The Government is to set up a special Cabinet committee on the coronavirus threat, with Minister for Health Simon Harris warning the disease may be "with us for a considerable period of time".

Taoiseach Leo Varadkar is to chair the committee, which will assess the impact of Covid-19 and oversee a cross-Government response. Mr Harris is to brief Cabinet on Ireland's preparedness today.

New measures to combat the spread of Covid-19 are also likely to be announced following a meeting of the National Public Health Emergency Team, which will be considering fresh advice from the European Centre for Disease Control.

The emergency team will also bring forward recommendations on limiting mass gatherings due to public health concerns over the virus, which may impinge on St Patrick’s Festival and other upcoming public events. It is also likely to recommend the transfer of testing of suspected cases from hospital emergency departments to the community.


Cases have now been confirmed in 18 out of 27 EU states, and 28 EU citizens have died. There are 89,068 confirmed cases of the illness globally, 2,199 of them in Europe, and more than 3,000 deaths, the bulk of them in China.

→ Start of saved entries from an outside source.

(* ===== verification/Words.v ===== *)
(** * Words and bytes ([private/common.h] of libsodium)

    Rotations, and loads and stores of little-endian words; the value of a
    little-endian byte string, and arrays of words against the bytes they are
    loaded from. *)

From S2P Require Import Prelude Packet.
Local Open Scope c_scope.

Definition rotl32 (x b : Z) : Z := u32 (x ≪ b) |' (x ≫ (32 - b)).
Definition rotr64 (x b : Z) : Z := (x ≫ b) |' u64 (x ≪ (64 - b)).

Definition load32_le (src : bytes) (o : Z) : option Z :=
  s0 ← src.[o]; s1 ← src.[o + 1]; s2 ← src.[o + 2]; s3 ← src.[o + 3];
  Some (s0 |' u32 (s1 ≪ 8) |' u32 (s2 ≪ 16) |' u32 (s3 ≪ 24)).

Definition load64_le (src : bytes) (o : Z) : option Z :=
  s0 ← src.[o]; s1 ← src.[o + 1]; s2 ← src.[o + 2]; s3 ← src.[o + 3];
  s4 ← src.[o + 4]; s5 ← src.[o + 5]; s6 ← src.[o + 6]; s7 ← src.[o + 7];
  Some (s0 |' u64 (s1 ≪ 8) |' u64 (s2 ≪ 16) |' u64 (s3 ≪ 24)
        |' u64 (s4 ≪ 32) |' u64 (s5 ≪ 40) |' u64 (s6 ≪ 48) |' u64 (s7 ≪ 56)).

Definition store32_le (dst : bytes) (o w : Z) : option bytes :=
  dst ← wr dst o (u8 w); let w := w ≫ 8 in
  dst ← wr dst (o + 1) (u8 w); let w := w ≫ 8 in
  dst ← wr dst (o + 2) (u8 w); let w := w ≫ 8 in
  wr dst (o + 3) (u8 w).

Definition store64_le (dst : bytes) (o w : Z) : option bytes :=
  dst ← wr dst o (u8 w); let w := w ≫ 8 in
  dst ← wr dst (o + 1) (u8 w); let w := w ≫ 8 in
  dst ← wr dst (o + 2) (u8 w); let w := w ≫ 8 in
  dst ← wr dst (o + 3) (u8 w); let w := w ≫ 8 in
  dst ← wr dst (o + 4) (u8 w); let w := w ≫ 8 in
  dst ← wr dst (o + 5) (u8 w); let w := w ≫ 8 in
  dst ← wr dst (o + 6) (u8 w); let w := w ≫ 8 in
  wr dst (o + 7) (u8 w).

Definition xor_buf (out inp : bytes) (n : Z) : option bytes :=
  for_range (Z.to_nat n) (λ i out,
    x ← out.[Z.of_nat i]; y ← inp.[Z.of_nat i]; wr out (Z.of_nat i) (x ^' y)) out.

(** The value of a little-endian byte string. *)
Fixpoint le_val (b : bytes) : Z :=
  match b with
  | [] => 0
  | x :: b => x + 256 * le_val b
  end.

(** ** Rotations *)

Lemma rotl32_uint x b : 0 <= b <= 32 → is_u32 x → is_u32 (rotl32 x b).
Proof. intros Hb Hx. apply lor_uint; [lia|apply u32_uint|]. apply shiftr_uint; [lia|lia|done]. Qed.

Lemma rotr64_uint x b : 0 <= b <= 64 → is_u64 x → is_u64 (rotr64 x b).
Proof. intros Hb Hx. apply lor_uint; [lia| |apply u64_uint]. apply shiftr_uint; [lia|lia|done]. Qed.

(** ** Loads and stores *)

Lemma u8_mask w : u8 (w &' 0xFF) = u8 w.
Proof. unfold u8. apply Z.bits_inj'. intros i Hi. repeat bits_step. by destruct (i <? 8); rewrite ?andb_true_r. Qed.

Lemma load32_le_eq b o : load32_le b o = le32_read b o.
Proof. done. Qed.
Lemma load64_le_eq b o : load64_le b o = le64_read b o.
Proof. done. Qed.
Lemma store32_le_eq b o w : store32_le b o w = le32_write b o w.
Proof. unfold store32_le, le32_write. cbv zeta. by rewrite !Z.shiftr_shiftr, !u8_mask by lia. Qed.
Lemma store64_le_eq b o w : store64_le b o w = le64_write b o w.
Proof. unfold store64_le, le64_write. cbv zeta. by rewrite !Z.shiftr_shiftr, !u8_mask by lia. Qed.

(** ** Values *)

Lemma le_val_app a b : le_val (a ++ b) = le_val a + 2 ^ (8 * Z.of_nat (length a)) * le_val b.
Proof.
  induction a as [|x a IH]; [cbn [app le_val length]; lia|]. cbn [app le_val length]. rewrite IH.
  replace (2 ^ (8 * Z.of_nat (S (length a)))) with (256 * 2 ^ (8 * Z.of_nat (length a))).
  - ring.
  - replace (8 * Z.of_nat (S (length a))) with (8 + 8 * Z.of_nat (length a)) by lia.
    by rewrite Z.pow_add_r by lia.
Qed.

Lemma le_val_bound b : bytes_ok b → 0 <= le_val b < 2 ^ (8 * Z.of_nat (length b)).
Proof.
  induction 1 as [|x b Hx _ IH]; [done|]. cbn [le_val length].
  replace (8 * Z.of_nat (S (length b))) with (8 + 8 * Z.of_nat (length b)) by lia.
  rewrite Z.pow_add_r by lia. unfold is_uint in Hx. change (2 ^ 8) with 256 in *. lia.
Qed.

Lemma le_val_zero b : bytes_ok b → le_val b = 0 ↔ b = replicate (length b) 0.
Proof.
  induction 1 as [|x b Hx Hb IH]; [done|]. cbn [le_val length replicate]. unfold is_uint in Hx.
  pose proof (le_val_bound b Hb). split; intros E.
  - assert (x = 0) as -> by lia. f_equal. apply IH. lia.
  - injection E as -> E. apply IH in E. lia.
Qed.

Lemma lor_shift_add a b k : 0 <= k → 0 <= a < 2 ^ k → a |' (b ≪ k) = a + b * 2 ^ k.
Proof.
  intros Hk Ha. rewrite <- Z.shiftl_mul_pow2 by done. symmetry.
  rewrite <- Z.lxor_lor, Z.add_nocarry_lxor; [done|..]; apply Z.bits_inj'; intros i Hi;
    rewrite Z.land_spec, Z.bits_0, Z.shiftl_spec by lia;
    (destruct (decide (i < k)); [by rewrite (Z.testbit_neg_r b) by lia; rewrite andb_false_r|];
     by rewrite (uint_bit_high k a i) by (done || lia)).
Qed.

Lemma byte_shift_uint b k w : is_u8 b → 0 <= k → k + 8 <= w → is_uint w (b ≪ k).
Proof.
  intros [H0 H1] Hk Hw. rewrite Z.shiftl_mul_pow2 by done. split; [lia|].
  apply (Z.lt_le_trans _ (2 ^ 8 * 2 ^ k)); [nia|]. rewrite <- Z.pow_add_r by lia.
  apply Z.pow_le_mono_r; lia.
Qed.

Lemma le32_read_val b o d : slice b o 4 = Some d → bytes_ok d → le32_read b o = Some (le_val d).
Proof.
  intros Hs Hd. pose proof (slice_length _ _ _ _ Hs) as Hl.
  destruct d as [|b0 [|b1 [|b2 [|b3 [|]]]]]; try (simpl in Hl; lia).
  rewrite !Forall_cons in Hd. destruct Hd as (H0 & H1 & H2 & H3 & _).
  rewrite (le32_read_slice _ _ _ _ _ _ Hs). f_equal. cbn [le_val].
  rewrite !u32_small by (apply byte_shift_uint; [done|lia..]). unfold is_uint in *.
  rewrite (lor_shift_add _ b1), (lor_shift_add _ b2), (lor_shift_add _ b3); lia.
Qed.

Lemma le64_read_val b o d : slice b o 8 = Some d → bytes_ok d → le64_read b o = Some (le_val d).
Proof.
  intros Hs Hd. pose proof (slice_length _ _ _ _ Hs) as Hl.
  destruct d as [|b0 [|b1 [|b2 [|b3 [|b4 [|b5 [|b6 [|b7 [|]]]]]]]]]; try (simpl in Hl; lia).
  rewrite !Forall_cons in Hd. destruct Hd as (H0 & H1 & H2 & H3 & H4 & H5 & H6 & H7 & _).
  rewrite (le64_read_slice _ _ _ _ _ _ _ _ _ _ Hs). f_equal. cbn [le_val].
  rewrite !u64_small by (apply byte_shift_uint; [done|lia..]). unfold is_uint in *.
  rewrite (lor_shift_add _ b1), (lor_shift_add _ b2), (lor_shift_add _ b3), (lor_shift_add _ b4),
    (lor_shift_add _ b5), (lor_shift_add _ b6), (lor_shift_add _ b7); lia.
Qed.

Lemma le32_bytes_val d : length d = 4%nat → bytes_ok d → le32_bytes (le_val d) = d.
Proof.
  intros Hl Hd. destruct (le32_bytes_read d 0 d) as (v & Hv & _ & Hb); [apply slice_all; lia|done|].
  rewrite (le32_read_val d 0 d) in Hv; [congruence|apply slice_all; lia|done].
Qed.
Lemma le64_bytes_val d : length d = 8%nat → bytes_ok d → le64_bytes (le_val d) = d.
Proof.
  intros Hl Hd. destruct (le64_bytes_read d 0 d) as (v & Hv & _ & Hb); [apply slice_all; lia|done|].
  rewrite (le64_read_val d 0 d) in Hv; [congruence|apply slice_all; lia|done].
Qed.
Lemma le_val_le32 v : is_u32 v → le_val (le32_bytes v) = v.
Proof.
  intros Hv. pose proof (le32_read_bytes (le32_bytes v) 0 v Hv (slice_all (le32_bytes v) 4 eq_refl)) as H.
  rewrite (le32_read_val _ 0 (le32_bytes v)) in H by (apply le32_bytes_ok || by apply slice_all). congruence.
Qed.
Lemma le_val_le64 v : is_u64 v → le_val (le64_bytes v) = v.
Proof.
  intros Hv. pose proof (le64_read_bytes (le64_bytes v) 0 v Hv (slice_all (le64_bytes v) 8 eq_refl)) as H.
  rewrite (le64_read_val _ 0 (le64_bytes v)) in H by (apply le64_bytes_ok || by apply slice_all). congruence.
Qed.

(** ** Arrays of words *)

(** [w]-byte words at [off], [off + w], ... *)
Definition loads (load : bytes → Z → option Z) (w : Z) (n : nat) (b : bytes) (off : Z) : option (list Z) :=
  mapM (λ i, load b (off + w * Z.of_nat i)) (seq 0 n).
Definition stores (store : bytes → Z → Z → option bytes) (w : Z) (xs : list Z) (b : bytes) (off : Z)
    : option bytes :=
  for_range (length xs) (λ i b, x ← xs.[Z.of_nat i]; store b (off + w * Z.of_nat i) x) b.

(** The words of a byte string, [w] bytes each. *)
Fixpoint words (w n : nat) (b : bytes) : list Z :=
  match n with
  | O => []
  | S n => le_val (take w b) :: words w n (drop w b)
  end.

Lemma words_length w n b : length (words w n b) = n.
Proof. revert b. induction n as [|n IH]; intros b; cbn; [done|by rewrite IH]. Qed.

Lemma words_lookup w n b i : (i < n)%nat → words w n b !! i = Some (le_val (take w (drop (w * i) b))).
Proof.
  revert b i. induction n as [|n IH]; intros b i Hi; [lia|]. destruct i as [|i]; cbn [words lookup list_lookup].
  - by rewrite Nat.mul_0_r.
  - change ((le_val (take w b) :: words w n (drop w b)) !! S i) with (words w n (drop w b) !! i).
    rewrite IH by lia. by rewrite drop_drop, Nat.mul_succ_r, Nat.add_comm.
Qed.

Lemma words_app w n b rest : length b = (w * n)%nat → words w n (b ++ rest) = words w n b.
Proof.
  revert b. induction n as [|n IH]; intros b Hl; [done|]. cbn [words].
  rewrite take_app_le, drop_app_le by lia. f_equal. apply IH. rewrite length_drop. lia.
Qed.

Lemma words_uint w n b : bytes_ok b → length b = (w * n)%nat →
  Forall (is_uint (8 * Z.of_nat w)) (words w n b).
Proof.
  revert b. induction n as [|n IH]; intros b Hb Hl; cbn [words]; constructor.
  - pose proof (le_val_bound (take w b) (Forall_take _ _ _ Hb)) as H.
    rewrite length_take in H. by replace (w `min` length b)%nat with w in H by lia.
  - apply IH; [by apply Forall_drop|rewrite length_drop; lia].
Qed.

Section arrays.
Context (load : bytes → Z → option Z) (w : nat).
Hypothesis (Hload : ∀ b o d, slice b o (Z.of_nat w) = Some d → bytes_ok d → load b o = Some (le_val d)).

Lemma loads_words n b off : bytes_ok b → 0 <= off → off + Z.of_nat (w * n) <= Z.of_nat (length b) →
  loads load (Z.of_nat w) n b off = Some (words w n (drop (Z.to_nat off) b)).
Proof.
  intros Hb Ho Hl. unfold loads. apply mapM_Some. apply Forall2_same_length_lookup_2.
  - by rewrite words_length, length_seq.
  - intros i x y Hx Hy. apply lookup_seq in Hx as [-> Hi]. rewrite words_lookup in Hy by done.
    injection Hy as <-. cbn [Nat.add].
    assert (w * i + w <= w * n)%nat by (rewrite <- Nat.mul_succ_r; apply Nat.mul_le_mono_l; lia).
    apply Hload; [|by apply Forall_take, Forall_drop, Forall_drop].
    rewrite slice_ok by lia. rewrite drop_drop. do 3 f_equal; lia.
Qed.
End arrays.

Section array_stores.
Context (store : bytes → Z → Z → option bytes) (enc : Z → bytes) (w : nat).
Hypothesis (Henc : ∀ v, length (enc v) = w).
Hypothesis (Hstore : ∀ pre mid post o v, Z.of_nat (length pre) = o → length mid = w →
  store (pre ++ mid ++ post) o v = Some (pre ++ enc v ++ post)).

Lemma bind_enc_length xs : length (xs ≫= enc) = (w * length xs)%nat.
Proof.
  induction xs as [|x xs IH]; [cbn; lia|]. change ((x :: xs) ≫= enc) with (enc x ++ (xs ≫= enc)).
  rewrite length_app, IH, Henc. cbn [length]. lia.
Qed.

Lemma stores_words xs pre mid post off : Z.of_nat (length pre) = off → length mid = (w * length xs)%nat →
  stores store (Z.of_nat w) xs (pre ++ mid ++ post) off = Some (pre ++ (xs ≫= enc) ++ post).
Proof.
  intros Hp Hm. unfold stores.
  destruct (for_range_inv (λ i b, b = pre ++ (take i xs ≫= enc) ++ drop (w * i) mid ++ post) (length xs)
    (λ i b, x ← xs.[Z.of_nat i]; store b (off + Z.of_nat w * Z.of_nat i) x) (pre ++ mid ++ post))
    as (b & -> & ->).
  - by rewrite Nat.mul_0_r, drop_0.
  - intros i b Hi ->. rewrite rd_nat. destruct (lookup_lt_is_Some_2 xs i Hi) as [x Hx]. rewrite Hx. bind_simpl.
    assert (w * i + w <= w * length xs)%nat by (rewrite <- Nat.mul_succ_r; apply Nat.mul_le_mono_l; lia).
    eexists. split; [|reflexivity].
    replace (drop (w * i) mid) with (take w (drop (w * i) mid) ++ drop (w * S i) mid)
      by (rewrite Nat.mul_succ_r, <- drop_drop; apply take_drop).
    rewrite <- (app_assoc (take w _)), (app_assoc pre), Hstore.
    + rewrite (take_S_r xs i x Hx), bind_app. cbn. by rewrite app_nil_r, <- !app_assoc.
    + rewrite length_app, bind_enc_length, length_take. nia.
    + rewrite length_take, length_drop. lia.
  - by rewrite take_ge, drop_ge by lia.
Qed.
End array_stores.

(** ** Messages in blocks *)

(** The blocks of [n] bytes of a message, the last one perhaps shorter. *)
Fixpoint chunks_fuel (fuel n : nat) (l : bytes) : list bytes :=
  match fuel, l with
  | O, _ | _, [] => []
  | S fuel, _ => take n l :: chunks_fuel fuel n (drop n l)
  end.
Definition chunks (n : nat) (l : bytes) : list bytes := chunks_fuel (length l) n l.

Section chunks.
Variable (n : nat).
Hypothesis (Hn : (0 < n)%nat).

Lemma chunks_fuel_enough fuel l : (length l <= fuel)%nat → chunks_fuel fuel n l = chunks n l.
Proof.
  enough (∀ k fuel l, length l <= k → length l <= fuel → chunks_fuel fuel n l = chunks_fuel k n l)%nat
    as H by (intros; by apply H).
  clear fuel l. induction k as [|k IH]; intros fuel l Hk Hf.
  - by destruct l; [destruct fuel|simpl in Hk; lia].
  - destruct fuel as [|fuel], l as [|x l]; cbn [chunks_fuel]; try done; [simpl in Hf; lia|].
    f_equal. cbn [length] in *. apply IH; rewrite length_drop; cbn [length]; lia.
Qed.

Lemma chunks_cons b l : length b = n → chunks n (b ++ l) = b :: chunks n l.
Proof.
  intros Hb. unfold chunks at 1. rewrite length_app. destruct b as [|x b]; [simpl in Hb; lia|].
  cbn [app length Nat.add chunks_fuel]. change (x :: b ++ l) with ((x :: b) ++ l).
  rewrite take_app_length', drop_app_length' by done. f_equal. apply chunks_fuel_enough. lia.
Qed.

Lemma chunks_last b : (0 < length b <= n)%nat → chunks n b = [b].
Proof.
  intros Hb. unfold chunks. destruct b as [|x b]; [simpl in Hb; lia|].
  cbn [length chunks_fuel]. rewrite take_ge, drop_ge by (cbn [length] in *; lia). by destruct (length b).
Qed.

Lemma chunks_app k a l : length a = (n * k)%nat → chunks n (a ++ l) = chunks n a ++ chunks n l.
Proof.
  revert a. induction k as [|k IH]; intros a Ha; [destruct a; [done|simpl in Ha; lia]|].
  rewrite <- (take_drop n a), <- app_assoc.
  rewrite (chunks_cons (take n a) (drop n a ++ l)), (chunks_cons (take n a) (drop n a))
    by (rewrite length_take; lia).
  cbn [app]. f_equal. apply IH. rewrite length_drop. lia.
Qed.
End chunks.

The OECD on yesterday warned that the virus could halve global economic growth this year from its previous forecast. The Paris-based group lowered its central growth forecast from 2.9 per cent to 2.4 per cent, but said a “longer-lasting and more intensive coronavirus outbreak” could slash annual growth to 1.5 per cent.

Google measures

Google has told most of its 8,000 Irish staff and contractors to work from home today after a member of staff reported flu-like symptoms.

Ryanair announced it was cutting flights for three weeks from the middle of this month as the virus outbreak hits bookings. The airline told passengers it would cut its short-haul flight programme, mainly to and from Italy, by up to 25 per cent from March 17th to April 8th.

It blamed a “significant drop in the bookings over that late March/early April period, in response to the Covid-19 virus” for its decision and said a significant number of passengers were not showing up for flights, particularly those to and from Italy.

Mr Harris said that although heightened awareness of the virus was “a good thing”, there was “no room for complacency or panic” in Ireland’s reaction to it.

Despite the European agency’s upgrading the threat of transmission of the disease in Europe to “moderate to high”, Irish public health officials continue to insist they do not expect this to happen in the State.

Chief medical officer Dr Tony Holohan said he was confident only a "small numbers of sporadic cases" would occur.

School closed

Mr Harris defended the decision of authorities not to name the Dublin school that was closed after one of its students contracted the coronavirus. More than 400 students of the school started two weeks off on Monday after public health officials ordered it to shut to prevent the spread of the disease.

Mr Harris described the decision, which has been widely criticised on social media, as proportionate and evidence-based. “It is our job to provide information that is in the public interest; it is not our job to provide information the public is interested in. That is a different test.”

The process of tracing contacts of the person has been completed and the school has been cleaned, public health officials said, adding that family members of students in the school are free to continue their daily routine as normal.

Sinn Féin leader Mary Lou McDonald confirmed in a video posted on Twitter that her children attend the affected school.

Meanwhile, the Department of Foreign Affairs warned Irish citizens to avoid all non-essential travel to Iran due to the spread of the coronavirus there, making it the second country, after China, to be subject to a travel warning from the department since the virus outbreak began.